::: Information :::

Lemma numbered_max d wid n :
  (1 ≤ n)%Z → numbered d wid n → max_version_number d wid = Some n.
Proof.
  intros Hn Hiff. pose proof (max_version_number_spec d wid) as Hmax.
  destruct (proj1 (Hiff n)) as (i & u & Hu & Hun); [lia|].
  destruct (max_version_number d wid) as [k|].
  - destruct Hmax as [(id & v & Hv & Hk) Hle]. specialize (Hle _ _ Hu).
    assert (1 ≤ k ≤ n)%Z by (apply Hiff; by exists id, v). f_equal. lia.
  - by rewrite Hmax, lookup_empty in Hu.
Qed.

Lemma version_conflict_false d v :
  (∀ id u, versions_of d (wv_workflow_id v) !! id = Some u → wv_version_number u ≠ wv_version_number v) →
  version_conflict d v = false.
Proof.
  intros Hno. apply not_true_iff_false. unfold version_conflict. rewrite existsb_exists.
  intros (u & Hu & Heq). apply andb_true_iff in Heq as [Hw%N.eqb_eq Hk%Z.eqb_eq].
  apply list_elem_of_In, list_elem_of_fmap in Hu as ([id u'] & -> & Hin).
  apply elem_of_map_to_list in Hin. apply (Hno id u'); [|done].
  by apply versions_of_lookup.
Qed.

(** ** One more version *)

Lemma versions_of_insert d wid vid v ws :
  db_versions d !! vid = None →
  versions_of (mkDB ws (<[vid := v]> (db_versions d)) (db_executions d) (db_nodes d) (db_dlq d) (db_logs d)) wid =
  if decide (wv_workflow_id v = wid) then <[vid := v]> (versions_of d wid) else versions_of d wid.
Proof.
  intros Hnone. unfold versions_of. simpl. case_decide as Hw.
  - by apply map_filter_insert_True.
  - rewrite map_filter_insert_False by done. by rewrite delete_id.
Qed.

Definition add_version (ws : gmap uuid Workflow) (v : WorkflowVersion) (d : DB) : DB :=
  mkDB ws (<[wv_id v := v]> (db_versions d)) (db_executions d) (db_nodes d) (db_dlq d) (db_logs d).

Lemma catalog_add next next' d ws v n :
  catalog_ok next d → (∀ id wf, ws !! id = Some wf → w_id wf = id) →
  (∀ id, is_Some (ws !! id) ↔ is_Some (db_workflows d !! id) ∨ id = wv_workflow_id v) →
  (next ≤ wv_id v)%N → (wv_id v < next')%N → (∀ id, (next' ≤ id)%N → ws !! id = None) →
  definition_wf (wv_definition v) = true → (0 ≤ n)%Z → numbered d (wv_workflow_id v) n →
  wv_version_number v = (n + 1)%Z →
  catalog_ok next' (add_version ws v d).
Proof.
  intros Hc Hkey Hdom Hge Hlt Hfresh Hdef Hn0 Hnum Hv.
  assert (db_versions d !! wv_id v = None) as Hnone by (by apply (ca_versions_fresh _ _ Hc)).
  assert (∀ i, versions_of d (wv_workflow_id v) !! i = None ∨
            ∃ u, versions_of d (wv_workflow_id v) !! i = Some u ∧ (wv_version_number u ≤ n)%Z) as Hle.
  { intros i. destruct (versions_of d (wv_workflow_id v) !! i) as [u|] eqn:Hu; [right|by left].
    exists u. split; [done|]. assert (1 ≤ wv_version_number u ≤ n)%Z; [|lia]. apply Hnum. by exists i, u. }
  split; unfold add_version; simpl.
  - intros id u. rewrite lookup_insert. case_decide; [by intros [= <-]|apply Hc].
  - done.
  - intros id u. rewrite lookup_insert. case_decide; [by intros [= <-]|apply Hc].
  - intros id u. rewrite lookup_insert, Hdom. case_decide; [intros [= <-]; by right|].
    intros Hu. left. by apply (ca_workflow _ _ Hc _ _ Hu).
  - intros wid i j u u'. rewrite versions_of_insert by done.
    case_decide as Hw; [subst wid|apply (ca_unique _ _ Hc)].
    rewrite !lookup_insert. repeat case_decide; subst; try done.
    + intros [= <-] Hu' Heq. destruct (Hle j) as [?|(x & ? & ?)]; [congruence|].
      assert (x = u') as -> by congruence. lia.
    + intros Hu [= <-] Heq. destruct (Hle i) as [?|(x & ? & ?)]; [congruence|].
      assert (x = u) as -> by congruence. lia.
    + apply (ca_unique _ _ Hc).
  - intros wid Hwid. rewrite Hdom in Hwid. destruct (decide (wv_workflow_id v = wid)) as [<-|Hne].
    + exists (n + 1)%Z. split; [lia|]. intros k. rewrite versions_of_insert, decide_True by done. split.
      * intros Hk. destruct (decide (k = n + 1)%Z) as [->|Hk'].
        { exists (wv_id v), v. by rewrite lookup_insert_eq. }
        destruct (proj1 (Hnum k)) as (i & u & Hu & Huk); [lia|]. exists i, u.
        rewrite lookup_insert_ne; [done|]. intros <-. apply versions_of_lookup in Hu. naive_solver.
      * intros (i & u & Hu & <-). revert Hu. rewrite lookup_insert. case_decide; [intros [= <-]; lia|].
        intros Hu. assert (1 ≤ wv_version_number u ≤ n)%Z; [|lia]. apply Hnum. by exists i, u.
    + destruct Hwid as [Hwid| ->]; [|done].
      destruct (ca_numbers _ _ Hc _ Hwid) as (m & Hm & Hiff). exists m. split; [done|]. intros k.
      rewrite versions_of_insert, decide_False by done. apply Hiff.
  - intros id Hid. rewrite lookup_insert_ne by (intros <-; lia). apply (ca_versions_fresh _ _ Hc). lia.
  - done.
Qed.
(* ===== verification/Auth.v ===== *)
(** * Authentication

    API keys (src/backend/app/services/api_key_service.py), access tokens
    (src/backend/app/core/security.py) and the login, refresh and logout endpoints with
    their rotating refresh tokens (src/backend/app/api/auth.py).

    The state is the two tables, the clock and the supplies of identifiers and of random
    tokens. [sha256_hex], [token_urlsafe] (the nth token drawn) and PyJWT's [encode] and
    [decode] are parameters. Every commit of these endpoints is their last statement, so
    the state is the committed one; failures of the database itself are not modelled. *)

From stdpp Require Import strings.
From S2P Require Import Prelude Json PyStr Errors Monad.
From S2P Require Import Models.

(** ** Rows (models/api_key.py, models/refresh_token.py) *)

Record APIKey : Type := mkAPIKey {
  ak_id : uuid;
  ak_name : string;
  ak_key_hash : string;
  ak_is_active : bool;
  ak_last_used_at : option datetime;
  ak_created_at : datetime
}.

Record RefreshToken : Type := mkRefreshToken {
  rt_id : uuid;
  rt_token_hash : string;
  rt_family_id : uuid;
  rt_is_valid : bool;
  rt_expires_at : datetime;
  rt_api_key_id : uuid
}.

Record AuthState : Type := mkAuthState {
  au_keys : gmap uuid APIKey;
  au_tokens : gmap uuid RefreshToken;
  au_now : datetime;
  au_next_uuid : uuid;
  au_draws : N
}.

Definition set_keys f (s : AuthState) : AuthState :=
  mkAuthState (f (au_keys s)) (au_tokens s) (au_now s) (au_next_uuid s) (au_draws s).
Definition set_tokens f (s : AuthState) : AuthState :=
  mkAuthState (au_keys s) (f (au_tokens s)) (au_now s) (au_next_uuid s) (au_draws s).

(** [Settings], as far as authentication reads them. *)
Record Settings : Type := mkSettings {
  jwt_access_secret_key : string;
  jwt_access_token_expire_minutes : Z;
  jwt_refresh_token_expire_days : Z
}.

(** What [jwt.decode] answers: the claims, [ExpiredSignatureError], or another
    [PyJWTError]. *)
Inductive JwtResult : Type :=
| JwtClaims (claims : pydict)
| JwtExpired
| JwtInvalid.

Definition seconds (n : Z) : Z := (n * 1000000)%Z.
Definition days (n : Z) : Z := seconds (n * 24 * 60 * 60).
Definition minutes (n : Z) : Z := seconds (n * 60).

Section auth.
Context (settings : Settings) (sha256_hex : string → string) (token_urlsafe : N → string).
Context (jwt_encode : pydict → string → string) (jwt_decode : string → string → datetime → JwtResult).

Local Abbreviation A := (SE AuthState).

Definition new_uuid : A uuid := fun s =>
  (Ok (au_next_uuid s), mkAuthState (au_keys s) (au_tokens s) (au_now s) (N.succ (au_next_uuid s)) (au_draws s)).

(** [secrets.token_urlsafe(32)]. *)
Definition draw_token : A string := fun s =>
  (Ok (token_urlsafe (au_draws s)),
   mkAuthState (au_keys s) (au_tokens s) (au_now s) (au_next_uuid s) (N.succ (au_draws s))).

(** ** API keys *)

Definition API_KEY_PREFIX : string := "efk_".

Definition generate_api_key : A string := raw ← draw_token; mret (API_KEY_PREFIX +:+ raw).

Definition hash_api_key (raw_key : string) : string := sha256_hex raw_key.

(** [select(...).where(key_hash == ..., is_active)] and [scalar_one_or_none]; [key_hash]
    is unique. *)
Definition find_key (s : AuthState) (raw_key : string) : option APIKey :=
  snd <$> (snd <$> list_find (fun p => ak_key_hash p.2 = hash_api_key raw_key ∧ ak_is_active p.2 = true)
                     (map_to_list (au_keys s))).

Definition get_by_raw_key (raw_key : string) : A (option APIKey) := gets (fun s => find_key s raw_key).

Definition use_key (now : datetime) (k : APIKey) : APIKey :=
  mkAPIKey (ak_id k) (ak_name k) (ak_key_hash k) (ak_is_active k) (Some now) (ak_created_at k).

(** [db_key.last_used_at = datetime.now(UTC)] and commit. *)
Definition touch_key (k : APIKey) : A () :=
  modify (fun s => set_keys (alter (use_key (au_now s)) (ak_id k)) s).

Definition verify_key (raw_key : string) : A bool :=
  db_key ← get_by_raw_key raw_key;
  match db_key with
  | None => mret false
  | Some k => touch_key k ≫= fun _ => mret true
  end.

(** [session.add(APIKey(...))] and commit; [key_hash] is unique. *)
Definition insert_key (name raw_key : string) : A APIKey :=
  key_id ← new_uuid;
  s ← gets id;
  let k := mkAPIKey key_id name (hash_api_key raw_key) true None (au_now s) in
  if existsb (fun p => String.eqb (ak_key_hash p.2) (ak_key_hash k)) (map_to_list (au_keys s))
  then raise EIntegrityError
  else modify (set_keys (<[key_id := k]>)) ≫= fun _ => mret k.

Definition create_key (name : string) : A (APIKey * string) :=
  raw_key ← generate_api_key;
  k ← insert_key name raw_key;
  mret (k, raw_key).

Definition get_or_create_bootstrap_api_key (raw_key : string) : A APIKey :=
  found ← get_by_raw_key raw_key;
  match found with
  | Some k => mret k
  | None => insert_key "bootstrap-key" raw_key
  end.

Definition unauthorized (msg code : string) : exc := EApp (app_error_status msg code 401).

(** The principal is its [api_key_id]. *)
Definition authenticate_api_key (api_key : option string) : A uuid :=
  match api_key with
  | None | Some ""%string => raise (unauthorized "Missing API key" "missing_api_key")
  | Some raw =>
      db_key ← get_by_raw_key raw;
      match db_key with
      | Some k => touch_key k ≫= fun _ => mret (ak_id k)
      | None => raise (unauthorized "Invalid API key" "invalid_api_key")
      end
  end.

(** ** Access tokens *)

(** [exp] is the expiry in whole seconds. *)
Definition create_access_token (data : pydict) : A string :=
  s ← gets id;
  let expire := (au_now s + minutes (jwt_access_token_expire_minutes settings))%Z in
  mret (jwt_encode (dict_set "type" (JStr "access") (dict_set "exp" (JInt (expire / 1000000)) data))
          (jwt_access_secret_key settings)).

(** [create_refresh_token]: the same with a key and a type of its own. *)
Definition create_refresh_token (jwt_refresh_secret_key : string) (data : pydict) : A string :=
  s ← gets id;
  let expire := (au_now s + days (jwt_refresh_token_expire_days settings))%Z in
  mret (jwt_encode (dict_set "type" (JStr "refresh") (dict_set "exp" (JInt (expire / 1000000)) data))
          jwt_refresh_secret_key).

Definition token_data (api_key_id : uuid) : pydict := [("api_key_id", JStr (uuid_str api_key_id))]%string.

(** [uuid.UUID] of something that is no string has no [replace]. *)
Definition get_current_principal_from_token (token : option string) : A uuid :=
  match token with
  | None | Some ""%string => raise (unauthorized "Missing or invalid token" "unauthorized")
  | Some token =>
      s ← gets id;
      match jwt_decode token (jwt_access_secret_key settings) (au_now s) with
      | JwtExpired => raise (unauthorized "Token expired" "token_expired")
      | JwtInvalid => raise (unauthorized "Invalid token" "invalid_token")
      | JwtClaims payload =>
          if negb (py_eq (default JNull (dict_get "type" payload)) (JStr "access")) then
            raise (unauthorized "Invalid token type" "invalid_token")
          else
            let api_key_id := default JNull (dict_get "api_key_id" payload) in
            if negb (py_truthy api_key_id) then
              raise (unauthorized "Invalid token payload" "invalid_token")
            else
              match api_key_id with
              | JStr str => match uuid_parse str with
                            | Some id => mret id
                            | None => raise (unauthorized "Invalid token" "invalid_token")
                            end
              | _ => raise EAttributeError
              end
      end
  end.

(** [request.cookies.get("eventflow_jwt") or bearer_token]. *)
Definition or_else (a b : option string) : option string :=
  match a with None | Some ""%string => b | Some _ => a end.

Definition require_api_key (jwt_cookie bearer_token : option string) : A uuid :=
  get_current_principal_from_token (or_else jwt_cookie bearer_token).

Definition resolve_api_key_id (principal : option uuid) : A uuid :=
  match principal with
  | None => raise (unauthorized "Missing API key ID" "unauthorized")
  | Some api_key_id => mret api_key_id
  end.

Definition require_api_key_id (jwt_cookie bearer_token : option string) : A uuid :=
  principal ← require_api_key jwt_cookie bearer_token;
  resolve_api_key_id (Some principal).

(** ** Refresh tokens *)

(** The response body and the cookies set; both cookies carry the two tokens. *)
Record TokenResponse : Type := mkTokenResponse {
  tr_access_token : string;
  tr_refresh_token : string
}.

Record Cookie : Type := mkCookie { ck_key : string; ck_value : string; ck_max_age : Z }.

Definition token_cookies (access refresh : string) : list Cookie :=
  [mkCookie "eventflow_jwt" access (jwt_access_token_expire_minutes settings * 60);
   mkCookie "eventflow_refresh" refresh (jwt_refresh_token_expire_days settings * 24 * 60 * 60)].

(** [RefreshToken.token_hash == token_hash]; [token_hash] is unique. *)
Definition find_token (tokens : gmap uuid RefreshToken) (token_hash : string) : option RefreshToken :=
  snd <$> (snd <$> list_find (fun p => rt_token_hash p.2 = token_hash) (map_to_list tokens)).

Definition set_valid (b : bool) (t : RefreshToken) : RefreshToken :=
  mkRefreshToken (rt_id t) (rt_token_hash t) (rt_family_id t) b (rt_expires_at t) (rt_api_key_id t).

(** [db.add(RefreshToken(...))] and commit, after [change] in the same transaction. *)
Definition commit_token (change : gmap uuid RefreshToken → gmap uuid RefreshToken)
    (token_hash : string) (family_id api_key_id : uuid) (expires_at : datetime) : A () :=
  new_id ← new_uuid;
  s ← gets id;
  match find_token (au_tokens s) token_hash with
  | Some _ => raise EIntegrityError
  | None =>
      modify (set_tokens (fun tokens =>
        <[new_id := mkRefreshToken new_id token_hash family_id true expires_at api_key_id]> (change tokens)))
  end.

Definition refresh_expiry (now : datetime) : datetime :=
  (now + days (jwt_refresh_token_expire_days settings))%Z.

Definition login_for_access_token (api_key : string) : A (TokenResponse * list Cookie) :=
  api_key_id ← authenticate_api_key (Some api_key);
  access_token ← create_access_token (token_data api_key_id);
  raw_refresh_token ← draw_token;
  family_id ← new_uuid;
  s ← gets id;
  commit_token (fun tokens => tokens) (sha256_hex raw_refresh_token) family_id api_key_id (refresh_expiry (au_now s)) ≫= fun _ =>
  mret (mkTokenResponse access_token raw_refresh_token, token_cookies access_token raw_refresh_token).

(** [UPDATE refresh_tokens SET is_valid = false WHERE family_id = ...]. *)
Definition revoke_family (family_id : uuid) (tokens : gmap uuid RefreshToken) : gmap uuid RefreshToken :=
  (fun t => if (rt_family_id t =? family_id)%N then set_valid false t else t) <$> tokens.

(** The checks of the presented token; the row as it was read. *)
Definition refresh_check (cookie body : option string) : A RefreshToken :=
  match or_else cookie body with
  | None | Some ""%string => raise (unauthorized "Missing refresh token" "missing_token")
  | Some token =>
      s ← gets id;
      match find_token (au_tokens s) (sha256_hex token) with
      | None => raise (unauthorized "Invalid refresh token" "invalid_token")
      | Some db_rt =>
          if negb (rt_is_valid db_rt) then
            modify (set_tokens (revoke_family (rt_family_id db_rt))) ≫= fun _ =>
            raise (unauthorized "Refresh token reused" "token_reused")
          else if (rt_expires_at db_rt <? au_now s)%Z then
            raise (unauthorized "Refresh token expired" "token_expired")
          else mret db_rt
      end
  end.

(** The presented token gives way to a new one of its family. *)
Definition refresh_rotate (db_rt : RefreshToken) : A (TokenResponse * list Cookie) :=
  raw_refresh_token ← draw_token;
  s ← gets id;
  commit_token (alter (set_valid false) (rt_id db_rt)) (sha256_hex raw_refresh_token)
    (rt_family_id db_rt) (rt_api_key_id db_rt) (refresh_expiry (au_now s)) ≫= fun _ =>
  access_token ← create_access_token (token_data (rt_api_key_id db_rt));
  mret (mkTokenResponse access_token raw_refresh_token, token_cookies access_token raw_refresh_token).

(** A refresh that no other request interleaves; its two halves are separate steps of
    [interleaved_step] in AuthSpec. *)
Definition refresh_access_token (cookie body : option string) : A (TokenResponse * list Cookie) :=
  db_rt ← refresh_check cookie body;
  refresh_rotate db_rt.

Definition logout (cookie : option string) : A () :=
  match cookie with
  | None | Some ""%string => mret ()
  | Some token =>
      s ← gets id;
      match find_token (au_tokens s) (sha256_hex token) with
      | Some db_rt => modify (set_tokens (alter (set_valid false) (rt_id db_rt)))
      | None => mret ()
      end
  end.

(** ** The rest of the router *)

Definition get_current_user (jwt_cookie bearer_token : option string) : A (uuid * string) :=
  principal ← require_api_key jwt_cookie bearer_token;
  s ← gets id;
  match au_keys s !! principal with
  | None => raise (unauthorized "API key not found" "unauthorized")
  | Some k => mret (ak_id k, ak_name k)
  end.

Definition verify (jwt_cookie bearer_token : option string) : A bool :=
  require_api_key jwt_cookie bearer_token ≫= fun _ => mret true.

End auth.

:::

■ **Task**: Take each line from the preceding material that contains "seconds" and copy it.

■ **Output for this exercise**:
Definition seconds (n : Z) : Z := (n * 1000000)%Z.
Definition days (n : Z) : Z := seconds (n * 24 * 60 * 60).
Definition minutes (n : Z) : Z := seconds (n * 60).
(** [exp] is the expiry in whole seconds. *)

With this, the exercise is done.